Admirable in its broad sweep of Mason’s estimable career as a writer and likely as good a gathering as there could be—if,...

PATCHWORK

A sturdy introduction to the multifaceted work of Kentucky laureate Mason (Nancy Culpepper: Stories, 2006, etc.).

People are always going places they don’t want to go in Mason’s tales. In her lovely novel In Country, it’s a mother traveling, much against her will at first, with her granddaughter and her son’s best friend to the wall in Washington to reckon with the death of her boy in Vietnam: “Mamaw lets loose a stream as loud as a cow’s. This trip is crazy.
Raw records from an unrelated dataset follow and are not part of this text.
(** The loop that counts colons: [colon_index] and [multiple_colons]. *)
Fixpoint colon_loop (fuel : nat) (p : list Z) (n i colon_index : Z) : outcome (Z * bool) :=
  match fuel with
  | O => Fail NotModelled
  | S fuel' =>
      if negb (i <? n) then mret (colon_index, false)
      else
        b ← load8 p i;
        if b =? COLON then
          if colon_index >=? 0 then mret (colon_index, true)
          else colon_loop fuel' p n (i + 1) (to_int i)
        else colon_loop fuel' p n (i + 1) colon_index
  end.

Fixpoint digits_loop (fuel : nat) (p : list Z) (n i : Z) : outcome bool :=
  match fuel with
  | O => Fail NotModelled
  | S fuel' =>
      if negb (i <? n) then mret true
      else
        b ← load8 p i;
        if (b <? 48) || (b >? 57) then mret false else digits_loop fuel' p n (i + 1)
  end.

Definition is_blank (b : Z) : bool := (b =? SPACE) || (b =? TAB).

(** The pointer is not moved; the result is the new length. *)
Definition genericsnifferStripHostPortAndDot (host : option (list Z)) (host_len : Z) : outcome Z :=
  match host with
  | None => mret host_len
  | Some host =>
      let fuel := S (Z.to_nat host_len) in
      host_len ← trim_loop fuel host 0 (fun b => is_blank b || (b =? CHAR_CR)) host_len;
      bracket ← guarded_byte (host_len >? 0) host 0 (fun b => b =? BRACKET);
      if (bracket : bool) then mret host_len
      else
        '(colon_index, multiple_colons) ← colon_loop fuel host host_len 0 (-1);
        host_len ← (if (colon_index >? 0) && negb multiple_colons && (colon_index +32 1 <? host_len) then
                      port_is_numeric ← digits_loop fuel host host_len (colon_index +32 1);
                      mret (if (port_is_numeric : bool) then wrap32 colon_index else host_len)
                    else mret host_len);
        trim_loop fuel host 0 (fun b => b =? DOT) host_len
  end.

(** ** HTTP/1 headers *)

(** [while (i < end && test p[i]) ++i] *)
Fixpoint skip_loop (fuel : nat) (p : list Z) (end_ : Z) (test : Z -> bool) (i : Z) : outcome Z :=
  match fuel with
  | O => Fail NotModelled
  | S fuel' =>
      if negb (i <? end_) then mret i
      else b ← load8 p i; if test b then skip_loop fuel' p end_ test (i + 1) else mret i
  end.
(** The bytes of a fragment reach the scratch buffer. *)
Lemma join_exact rec_ f offset used scratch v :
  located rec_ 5 f -> 0 < zlen f <= UINT16_MAX -> Forall u8 hs -> located (hs ++ more) used f ->
  joined used scratch -> used < size -> 0 <= offset -> offset + 5 + zlen f <= UINT32_MAX ->
  let used' := Z.min (used + zlen f) size in
  exists scratch', joined used' scratch' /\
    join_record rec_ (zlen f) offset used (wanted used) scratch v =
      Ok (if used' =? size then Return (hello_result h) handshake_view InScratch
          else Continue (offset + 5 + zlen f) used' (wanted used'), scratch').
Proof.
  intros Lf Hf F Ls J Hu Ho Hb. set (used' := Z.min (used + zlen f) size).
  assert (used' = Z.min (used + zlen f) size) as Eu by done. clearbody used'. pose proof size_large as Hsz. pose proof (jo_used _ _ J) as Hj.
  unfold kGenericSnifferMaxWindowBytes, UINT16_MAX, UINT32_MAX in *.
  assert (forall a t, 0 <= a -> 0 <= t -> a + t <= zlen f -> used + a + t <= size ->
    mem_read rec_ (5 + a) t = Ok (slice (used + a) t hs)) as Copy.
  { intros a t ? ? ? ?. rewrite (copy_read _ 5 f (hs ++ more) used) by (auto; lia). by rewrite slice_app_l by lia. }
  assert (0 < wanted used - used <= size - used) as Hw by (unfold wanted; destruct (Z.ltb_spec used 4); lia).
  unfold join_record. cbv zeta. rewrite (wrap32_small (wanted used - used)) by (unfold UINT32_MAX; lia).
  remember (Z.min (zlen f) (wanted used - used)) as t1 eqn:Et1.
  assert (1 <= t1 <= zlen f /\ used + t1 <= size) as [Ht1 Hs1] by lia.
  pose proof (Copy 0 t1 ltac:(lia) ltac:(lia) ltac:(lia) ltac:(lia)) as R1. rewrite !Z.add_0_r in R1. rewrite R1. step_ok.
  destruct (join_more used scratch t1 J F ltac:(lia) ltac:(lia)) as (s1 & W1 & J1). rewrite W1. step_ok.
  rewrite (wrap32_small (used + t1)) by (unfold UINT32_MAX; lia). rewrite (joined_kind _ _ J1) by lia. step_ok. cbn [Z.eqb Pos.eqb negb].
  destruct (grow_joins rec_ f used t1 s1 Copy F ltac:(lia) ltac:(unfold UINT16_MAX; lia) Et1 J1) as (s2 & J2 & ->). rewrite <- Eu in *.
  step_ok. destruct (Z.eqb_spec used' size) as [Ee|Hne].
  - replace (wanted used') with size by (unfold wanted; destruct (Z.ltb_spec used' 4); lia). rewrite Ee, Z.eqb_refl. rewrite Ee in J2.
    exists s2. split; [done|]. unfold tlsclienthelloParseHandshake. destruct J2 as [_ Hl2 F2 L2].
    rewrite take_ge in L2 by (unfold zlen; lia). rewrite (handshake_complete _ _ _ h); auto; try lia.
    + unfold handshake_view. by rewrite zlen_enc_handshake.
    + rewrite zlen_enc_handshake in *. lia.
    + unfold UINT16_MAX. lia.
  - replace (used' =? wanted used') with false by (unfold wanted; destruct (Z.ltb_spec used' 4); lia).
    exists s2. split; [done|]. rewrite !wrap32_small by (unfold UINT32_MAX; rewrite ?wrap32_small by (unfold UINT32_MAX; lia); lia). do 3 f_equal. lia.
Qed.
It reminds Sam of that Chevy Chase movie about a family on vacation, with an old woman tagging along.” In “Shiloh,” the 1982 story that announced Mason’s arrival on the literary scene, it’s a reluctant wife finally giving in to her mother-in-law’s demand that she visit the Tennessee battlefield, where her husband learns that he’s been missing a big part of their story: “History was always just names and dates to him….And the real inner workings of a marriage, like most of history, have escaped him.” Of course, sometimes people do go places they mean to: There’s Paducah, Kentucky, for instance, “a provincial town with a funny name, but here in the western end of the state it was never an inconsequential place.” Whether story or novel, essay or review, Mason’s work is characterized by closely realized detail, sympathy with the players involved, and, usually, sharp but good-natured humor: When a Kentucky girl decides to take a year off from school in the story “Bumblebees” and head off to exotic Lexington, she says, “Look, think of this as junior year abroad, O.K.? Except I won’t be speaking French.” Mason’s reader-friendly appreciation of Mark Twain, a writer she much resembles, also rings absolutely true: “He’s very contemporary, I think, because in his time he saw so far ahead, as if he were looking right at us.”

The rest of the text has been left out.